All entries below must be given again exactly as they stand.

(Stored data entries)
☆ ☆ ☆ ☆ ☆ ☆ ☆
(** * Fatal HTTP failures *)

(** C8, as stated, fails: status 304 is not a success status, yet when the
    playlist call is answered with it nothing is raised, the success message
    is printed and the run ends with status 0. *)
Lemma redirect_status_is_not_raised :
  (forall i rq, req_method rq = "POST" ->
     net (sample_runtime 304) i rq = Replied (Response 304 ""))
  /\ ~ (200 <= 304 < 300)
  /\ main (sample_runtime 304) sample_environ (sample_arguments 200)
       initial_world
     = (Ok tt,
        World 32 5
          [MsgFetching "7bd6f1ac"; MsgFound 3;
           MsgMatched (JStr "A") (Some "Encore") "id1";
           MsgMatched (JStr "B") (Some "Encore") "id1";
           MsgMatched (JStr "Encore") (Some "Encore") "id1";
           MsgCreating "Band - Tour" 3; MsgCreated; MsgServerResponse ""]
          [])
  /\ exit_status
       (main (sample_runtime 304) sample_environ (sample_arguments 200)
          initial_world).1 = 0.
Proof.
  split; [|split; [lia|split; [by vm_compute|by vm_compute]]].
  intros i rq Hpost. simpl. by rewrite bool_decide_eq_true_2.
Qed.

Lemma error_status_raises (r : response) :
  400 <= status_code r < 600 ->
  (400 <=? status_code r) && (status_code r <? 600) = true.
Proof.
  intros [Hlo Hhi]. apply andb_true_intro.
  split; [by apply Z.leb_le | by apply Z.ltb_lt].
Qed.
☆ ☆ ☆ ☆ ☆ ☆ ☆
**FINISHED TASK**
(** * Fatal HTTP failures *)

(** C8, as stated, fails: status 304 is not a success status, yet when the
    playlist call is answered with it nothing is raised, the success message
    is printed and the run ends with status 0. *)
Lemma redirect_status_is_not_raised :
  (forall i rq, req_method rq = "POST" ->
     net (sample_runtime 304) i rq = Replied (Response 304 ""))
  /\ ~ (200 <= 304 < 300)
  /\ main (sample_runtime 304) sample_environ (sample_arguments 200)
       initial_world
     = (Ok tt,
        World 32 5
          [MsgFetching "7bd6f1ac"; MsgFound 3;
           MsgMatched (JStr "A") (Some "Encore") "id1";
           MsgMatched (JStr "B") (Some "Encore") "id1";
           MsgMatched (JStr "Encore") (Some "Encore") "id1";
           MsgCreating "Band - Tour" 3; MsgCreated; MsgServerResponse ""]
          [])
  /\ exit_status
       (main (sample_runtime 304) sample_environ (sample_arguments 200)
          initial_world).1 = 0.
Proof.
  split; [|split; [lia|split; [by vm_compute|by vm_compute]]].
  intros i rq Hpost. simpl. by rewrite bool_decide_eq_true_2.
Qed.

Lemma error_status_raises (r : response) :
  400 <= status_code r < 600 ->
  (400 <=? status_code r) && (status_code r <? 600) = true.
Proof.
  intros [Hlo Hhi]. apply andb_true_intro.
  split; [by apply Z.leb_le | by apply Z.ltb_lt].
Qed.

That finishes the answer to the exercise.